Tuesday, October 12, 2010

THE OBAMA ADMINISTRATION'S LIMITED PERSPECTIVE

I guess what bothers me about the administration's attacks on the U.S. Chamber of Commerce -- apart from the fact that Team Obama can't really prove foreign influence on the Chamber's electioneering (Obama and his team are, needless to say, Democrats, and thus are held to extremely high standards of accountability in cases like this; it's not as if they're alleging, say, terrorist influence on the "victory mosque"), and apart from the fact that, naturally, others in the Democratic Party aren't pulling their oars in the same direction -- is the fact that we're being told it's OK to nationalize the midterms in this way, after all the Very Smart People have told us that Democrats can't possibly nationalize the midterm elections by talking about actual positions on issues that actual Republican candidates have actually taken.

Why is it wrong to tell voters all over the country that many GOP candidates -- including many who are almost certain to win -- want to gut Social Security and Medicare, support banning abortions even in cases of rape and incest, question the constitutionality of unemployment insurance, and so on, but it's fine to make what's really (for civilians rather than political wonks) a rather indirect attack on the GOP via the Chamber of Commerce via foreign donors whose existence can't be demonstrated and whose ill intent can't be shown.

I think the answer is that, for the Obama circle, this isn't complicated or obscure; they were master campaigners in 2007 and 2008, they're steeped in campaign minutiae, they're already looking ahead to the 2012 campaign -- so they assume that everybody in America dwells on these issues, and on the citizens United decision.

I'm reminded of the old David Letterman "Limited Perspective" sketches, in which, say, a heating contractor from New England would be brought on to review the Boston-based Paul Newman movie The Verdict and ignore the gist of the movie while fixating on how realistically winter indoor warmth was depicted. Team Obama has similar tunnel vision: campaigning is what the Obamaites know, so they think it matters to everyone.
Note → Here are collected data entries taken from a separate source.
(** C23. Applications read the time of the domain: once thisClock of a domain is chosen among clocks
    just added, and after any sequence of offset and rate settings by the servo, an application
    that reads the shared memory gets, for the same reading of the device, exactly the time
    gptpclock_getts64 gives for the master clock, if thisClock is adjusted in hardware; if it is
    adjusted in software and its rate is 0, the time of thisClock moved by the master's offset. *)
Theorem application_reads_domain_time s d ci z zod t tod x cs :
  added_pair s d ci z zod t tod x ->
  exists s', (_ ← gptpclock_set_thisClock ci d true; servo_calls d ci cs) s = Some (tt, s') /\
  exists z' zod' t' tod' x', domain_clocks s' d ci z' zod' t' tod' x' /\
  forall gmcd fd old h w w1 w2,
    mapped gmcd (gcd s') d fd -> ptpdev_clock_gettime fd w = (Some h, w1) ->
    (Od.mode tod' = PTPCLOCK_SLAVE_MAIN ->
     ptpdev_clock_gettime (Od.ptpfd zod') (wrld s') = (Some h, w2) ->
     exists v, gptpclock_getts64 0 d s' = Some (v, s' <| wrld := w2 |>) /\
       GMC.gptpmasterclock_get_domain_ts64 old d gmcd w = (Some v, w1)) /\
    (Od.mode tod' = PTPCLOCK_SLAVE_SUB -> nonzero (Od.adjrate tod') = false ->
     ptpdev_clock_gettime (Od.ptpfd tod') (wrld s') = (Some h, w2) ->
     exists v, gptpclock_getts64 ci d s' = Some (v, s' <| wrld := w2 |>) /\
       GMC.gptpmasterclock_get_domain_ts64 old d gmcd w = (Some (i64 (v + Od.offset64 zod')), w1)).
Proof.
  intros A. destruct (set_thisClock_shows _ _ _ _ _ _ _ _ A) as (s1 & E1 & H1).
  destruct (servo_calls_shows cs s1 d ci H1) as (s' & E & H).
  exists s'. split; [by rewrite (bind_run _ _ _ _ _ E1)|].
  destruct H as (z' & zod' & t' & tod' & x' & DC & Cur). exists z', zod', t', tod', x'. split; [done|].
  intros gmcd fd old h w w1 w2 Map G.
  destruct (at_entity_ident _ _ _ _ _ (dc_master _ _ _ _ _ _ _ _ DC)) as (_ & _ & Dd & _).
  rewrite (domain_ts64_run gmcd (gcd s') d fd x' old h w w1 Map Dd (dc_shm _ _ _ _ _ _ _ _ DC) G).
  destruct (domain_time_current zod' tod' x' h (dc_mode _ _ _ _ _ _ _ _ DC) Cur) as [T1 T2]. split.
  - intros Main G2. rewrite (T1 Main). eexists. split; [|done].
    apply (getts64_run _ _ _ _ _ _ _ (dc_master _ _ _ _ _ _ _ _ DC) G2).
  - intros Sub N G2. rewrite (T2 Sub N). eexists. split; [|done].
    apply (getts64_run _ _ _ _ _ _ _ (dc_this _ _ _ _ _ _ _ _ DC) G2).
Qed.

(** A new software rate starts from the time shown: gptpclock_setadj on thisClock in SLAVE_SUB
    mode leaves a clock that at a later device reading [h] shows the time it showed when the rate
    was set, plus what the device advanced, plus the new rate applied to that span. *)
Theorem rate_change_continues ppb s d tci z zod t tod x r0 r1 r2 h w0 w1 w2 w3 :
  domain_clocks s d tci z zod t tod x -> Od.mode tod = PTPCLOCK_SLAVE_SUB ->
  ptpdev_clock_gettime (Od.ptpfd tod) (wrld s) = (Some r0, w0) ->
  ptpdev_clock_gettime (Od.ptpfd tod) w0 = (Some r1, w1) ->
  ptpdev_clock_gettime (Od.ptpfd tod) w1 = (Some r2, w2) ->
  ptpdev_clock_gettime (Od.ptpfd tod) w2 = (Some h, w3) ->
  let rate := ddiv (d_of_Z ppb) (d_of_Z 1000000000) in
  exists s' s'', gptpclock_setadj ppb tci d s = Some (0, s') /\
    gptpclock_getts64 tci d s' =
    Some (i64 (clock_time tod r0 + (h - r1) + if nonzero rate then sw_rate rate r2 h else 0), s'').
Proof.
  intros DC Sub G0 G1 G2 G3 rate. pose proof (dc_this _ _ _ _ _ _ _ _ DC) as T.
  unfold gptpclock_setadj. rewrite (FN_ENTRY_run _ _ _ _ _ _ T).
  destruct (setadj_start ppb s d tci z zod t tod x DC) as (s1 & DC1 & Ew & E0). rewrite E0, Sub.
  pose proof (dc_this _ _ _ _ _ _ _ _ DC1) as T1. rewrite <- Ew in G0.
  destruct (setts_od_run (s1 <| wrld := w0 |>) tci d t tod (clock_time tod r0) r1 r2 w1 w2
    (at_entity_world w0 _ _ _ _ _ T1) ltac:(by rewrite Sub) G1 G2) as (s2 & od2 & E2 & W2 & T2 & Sh2 & C2).
  assert (E3 : restart_rate tci d t s1 = Some (tt, s2)).
  { unfold restart_rate. rewrite (bind_run _ _ _ _ _ (od_at_run _ _ _ (at_data _ _ _ _ _ T1))).
    rewrite (dc_diff _ _ _ _ _ _ _ _ DC). cbn [Z.ltb Z.compare].
    rewrite (bind_run _ _ _ _ _ (getts_od_run _ _ _ uninitialised _ _ (at_data _ _ _ _ _ T1) G0)).
    by rewrite (bind_run _ _ _ _ _ E2). }
  rewrite (bind_run _ _ _ _ _ E3). fold rate.
  pose (g1 := fun od => od <| Od.adjrate := rate |>).
  rewrite (bind_run _ _ _ _ _ (set_od_slot t g1 s2 od2 (at_data _ _ _ _ _ T2))).
  destruct (at_entity_slot g1 s2 tci d t od2 T2 (fun _ => eq_refl) (fun _ => eq_refl)) as [T3 Sh3].
  set (s3 := slot_alter t g1 s2) in *.
  assert (Mz : clockod 0 d s3 = Some (Some z, s3)).
  { unfold clockod. rewrite (get_clockod_entity (gcd s3) 0 d z (at_wf _ _ _ _ _ T3)); [done|].
    rewrite Sh3, Sh2. apply (at_place _ _ _ _ _ (dc_master _ _ _ _ _ _ _ _ DC1)). }
  rewrite (bind_run _ _ _ _ _ Mz).
  pose (f1 := fun x => x <| Pp.adjrate := rate |>).
  assert (Lz : live (shape (gcd s3)) z).
  { unfold live. rewrite Sh3, Sh2. apply (at_place _ _ _ _ _ (dc_master _ _ _ _ _ _ _ _ DC1)). }
  destruct (ok_set_od_pp _ (at_wf _ _ _ _ _ T3) z f1 Lz (fun _ => eq_refl) s3 eq_refl) as ([] & s4 & E4 & Sh4 & _).
  rewrite (bind_run _ _ _ _ _ E4).
  destruct (quiet_set_od_pp z f1 _ _ _ E4) as (Q1 & Q2 & _).
  destruct (at_entity_core s3 s4 tci d t _ (g1 od2) T3 Sh4) as (od4 & T4 & C4); [|done|].
  { rewrite <- list_lookup_fmap, Q1, list_lookup_fmap. by rewrite (at_data _ _ _ _ _ T3). }
  pose (g2 := fun od => od <| Od.adjvppb := ppb |>).
  destruct (at_entity_slot g2 s4 tci d t od4 T4 (fun _ => eq_refl) (fun _ => eq_refl)) as [T5 Sh5].
  set (s5 := slot_alter t g2 s4) in *.
  set (s6 := s5 <| db ::= fun l => l ++ [DbAdjRate tci (Od.domainIndex (g2 od4)) ppb] |>).
  assert (E6 : record_adj ppb tci t s4 = Some (0, s6)).
  { unfold record_adj. rewrite (bind_run _ _ _ _ _ (set_od_slot t g2 s4 od4 (at_data _ _ _ _ _ T4))).
    by rewrite (bind_run _ _ _ _ _ (od_at_run s5 _ _ (at_data _ _ _ _ _ T5))). }
  rewrite E6. exists s6, (s6 <| wrld := w3 |>). split; [done|].
  assert (T6 : at_entity s6 tci d t (g2 od4)) by (destruct T5; by split).
  assert (F : Od.ptpfd (g2 od4) = Od.ptpfd tod).
  { change (Od.ptpfd (core od4) = Od.ptpfd tod). rewrite C4.
    change (Od.ptpfd (core od2) = Od.ptpfd tod). by rewrite C2. }
  rewrite (getts64_run s6 tci d t (g2 od4) h w3 T6).
  2:{ rewrite F. change (wrld s6) with (wrld s4). rewrite Q2. change (wrld s3) with (wrld s2). by rewrite W2. }
  do 2 f_equal. 
  change (clock_time (g2 od4) h) with (clock_time (core od4) h). rewrite C4.
  change (clock_time (core (g1 od2)) h) with (clock_time (g1 (core od2)) h). rewrite C2.
  unfold clock_time at 1, is_mode. cbn. rewrite Sub, bool_decide_eq_true_2, andb_true_r by done.
  set (rt := if nonzero rate then _ else 0).
  rewrite swrap_add_l, <- (swrap_add_l 64 (h + _) rt), swrap_add_r, swrap_add_l. f_equal. lia.
Qed.
End Time.

(** ** Expanding a 32-bit timestamp *)

Lemma expand_cases timestamp ts64 :
  fits 32 timestamp -> 2 ^ 31 <= ts64 < 2 ^ 62 ->
  let dtime := timestamp - ts64 mod 2 ^ 32 in
  GMC.gptpmasterclock_expand_timestamp_ts64 timestamp ts64 =
  if 2 ^ 31 - 1 <? dtime then ts64 + dtime - 2 ^ 32
  else if dtime <? - 2 ^ 31 then ts64 + dtime + 2 ^ 32 else ts64 + dtime.
Proof.
  intros Ht Hs dtime. unfold fits in Ht.
  assert (Hl : Z.land ts64 0xffffffff = ts64 mod 2 ^ 32) by (change 0xffffffff with (Z.ones 32); by rewrite Z.land_ones).
  assert (Hm : 0 <= ts64 mod 2 ^ 32 < 2 ^ 32) by by apply Z.mod_pos_bound.
  assert (F : forall z, - 2 ^ 33 <= z < 2 ^ 62 + 2 ^ 33 -> i64 z = z)
    by (intros z Hz; apply swrap_id; [lia|unfold sfits; lia]).
  assert (U : forall z, 0 <= z < 2 ^ 63 -> u64 z = z)
    by (intros z Hz; apply wrap_id; unfold fits; lia).
  assert (D : ts64 mod 2 ^ 32 <= ts64) by (apply Z.mod_le; lia).
  unfold GMC.gptpmasterclock_expand_timestamp_ts64. rewrite Hl, (F (timestamp - _)) by lia. fold dtime.
  change 2147483647 with (2 ^ 31 - 1). change (-2147483648) with (- 2 ^ 31).
  change 2147483648 with (2 ^ 31). change (-2147483649) with (- 2 ^ 31 - 1).
  destruct (Z.ltb_spec (2 ^ 31 - 1) dtime); [|destruct (Z.ltb_spec dtime (- 2 ^ 31))].
  all: rewrite ?(F (ts64 + _)) by lia.
  all: rewrite ?(F (ts64 + _ + _)) by lia.
  all: rewrite ?(F (ts64 + _ + dtime - _)) by lia.
  all: rewrite U by lia; lia.
Qed.

(** C38. Round trip of timestamps through their low 32 bits: gptpmasterclock_expand_timestamp_ts64
    gives back every time that lies within 2^31 ns of the reference time, for reference times from 2^31 ns
    after the epoch to 2^62 ns (the year 2116). *)
Theorem timestamp_expands_back ts ref :
  2 ^ 31 <= ref < 2 ^ 62 -> 0 <= ts -> - 2 ^ 31 <= ts - ref < 2 ^ 31 ->
  GMC.gptpmasterclock_expand_timestamp_ts64 (ts mod 2 ^ 32) ref = ts.
Proof.
  intros Hr Ht Hd. rewrite expand_cases; [|by apply wrap_fits|done]. cbn zeta.
  pose proof (Z.mod_pos_bound ref (2 ^ 32) eq_refl). pose proof (Z.mod_pos_bound ts (2 ^ 32) eq_refl).
  pose proof (Z.div_mod ref (2 ^ 32) ltac:(lia)). pose proof (Z.div_mod ts (2 ^ 32) ltac:(lia)).
  set (a := ref / 2 ^ 32) in *. set (b := ts / 2 ^ 32) in *.
  set (ra := ref mod 2 ^ 32) in *. set (rb := ts mod 2 ^ 32) in *. clearbody a b ra rb.
  assert (b = a - 1 \/ b = a \/ b = a + 1) as [->|[->| ->]] by lia;
  destruct (Z.ltb_spec (2 ^ 31 - 1) (rb - ra)); [lia| |lia| |lia|]; destruct (Z.ltb_spec (rb - ra) (- 2 ^ 31)); lia.
Qed.

Lemma timestamp_witness :
  GMC.gptpmasterclock_expand_timestamp_ts64 (1700000000123456789 mod 2 ^ 32) 1700000001623456789 =
  1700000000123456789.
Proof. apply (timestamp_expands_back 1700000000123456789 1700000001623456789); lia. Defined.

(** ** Two clocks on a virtual device *)

Module ClockWitness.
Import VirtualDev.
#[local] Existing Instances conversions0 config0.
#[local] Instance dev : PtpDev := virtual_dev 100000.   (* 100 ppm fast *)

(** cbptpw0, an adjustable device *)
Definition name : list Z := VC.CB_VIRTUAL_PTPDEV_PREFIX ++ [119; 48].
Definition world0 : world := VirtualDev.mk None 1000000000 10.

(** the master clock and clock 1 of the only domain *)
Definition calls : list clock_call :=
  [AddClock 0 name 0 (replicate 8 1); AddClock 1 name 0 (replicate 8 2)].
Definition booted : option (unit * st) := clock_calls calls (mkst (gptpclock_init 1 2) world0 []).
Definition gcd0 : Gd.gptpclock_data := Eval vm_compute in
  match booted with Some (_, s) => gcd s | None => gptpclock_init 1 2 end.
Definition world1 : world := Eval vm_compute in match booted with Some (_, s) => wrld s | None => world0 end.
Definition db0 : list db_write := Eval vm_compute in match booted with Some (_, s) => db s | None => [] end.
Definition s0 : st := mkst gcd0 world1 db0.
Definition od0 : Od.oneclock_data_t := Eval vm_compute in default (Od.zero (PpEle 0)) (Gd.slots (gcd s0) !! 0%nat).
Definition od1 : Od.oneclock_data_t := Eval vm_compute in default (Od.zero (PpEle 0)) (Gd.slots (gcd s0) !! 1%nat).
Definition pp0 : Pp.gptp_clock_ppara_t := Eval vm_compute in default Pp.zero (shm_entry (gcd s0) 0).

Lemma booted_s0 : clock_calls calls (mkst (gptpclock_init 1 2) world0 []) = Some (tt, s0).
Proof. vm_cast_no_check (eq_refl (Some (tt, s0))). Qed.

Lemma clocks_witness : exists s',
  clock_calls calls (mkst (gptpclock_init 1 2) world0 []) = Some (tt, s') /\ wf (gcd s').
Proof.
  apply (clocks_well_formed 1 2 world0 calls); [lia|].
  repeat constructor; cbn; lia.
Defined.

Lemma wf_after s s' cs : clock_calls cs s = Some (tt, s') -> wf (gcd s) ->
  Forall (valid_call (Sh.max_domains (shape (gcd s)))) cs -> wf (gcd s').
Proof.
  intros E W V. destruct (clock_calls_wf cs s W V) as (s'' & E' & W'). rewrite E in E'. by injection E' as <-.
Qed.

Lemma wf_s0 : wf (gcd s0).
Proof.
  apply (wf_after _ _ _ booted_s0); [by apply wf_init|].
  repeat constructor; cbn; lia.
Qed.

Lemma at0 : at_entity s0 0 0 0 od0.
Proof. split; [apply wf_s0| |reflexivity|reflexivity]. split; [cbn; lia|]. eexists. split; [reflexivity|done]. Qed.
Lemma at1 : at_entity s0 1 0 1 od1.
Proof. split; [apply wf_s0| |reflexivity|reflexivity]. split; [cbn; lia|]. eexists. split; [reflexivity|done]. Qed.

Lemma pair0 : added_pair s0 0 1 0 od0 1 od1 pp0.
Proof. split; [apply at0|apply at1|lia|reflexivity..| |]; split; reflexivity. Qed.

Lemma application_witness : exists s',
  (_ ← gptpclock_set_thisClock 1 0 true; servo_calls 0 1 [MasterOffset 5000; ThisRate 20000]) s0 = Some (tt, s').
Proof.
  destruct (application_reads_domain_time s0 0 1 0 od0 1 od1 pp0 [MasterOffset 5000; ThisRate 20000] pair0)
    as (s' & E & _).
  exists s'. exact E.
Defined.

(** readings of the device from the state on *)
Lemma time_set_witness : exists v s' s'',
  gptpclock_setts64 1700000000000000000 0 0 s0 = Some (0, s') /\ gptpclock_getts64 0 0 s' = Some (v, s'').
Proof.
  edestruct (time_set_is_time_read s0 0 0 0 od0 1700000000000000000) as (s' & s'' & E1 & E2).
  - apply at0.
  - discriminate.
  - reflexivity.
  - reflexivity.
  - reflexivity.
  - vm_compute. split; discriminate || reflexivity.
  - vm_compute. split; discriminate || reflexivity.
  - eexists _, s', s''. split; [exact E1|exact E2].
Defined.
I don't think this problem is unique to them, however. Our campaign are too long and too expensive; it seems to me that the breakdown of our political system is partly due to the fact that our politicians spend vastly more time working on getting and staying elected than their predecessors did decades ago. Our pols todays aren't legislators or executives first -- they're candidates. Candidating is their principal job skill. Obama's may not be any worse than most.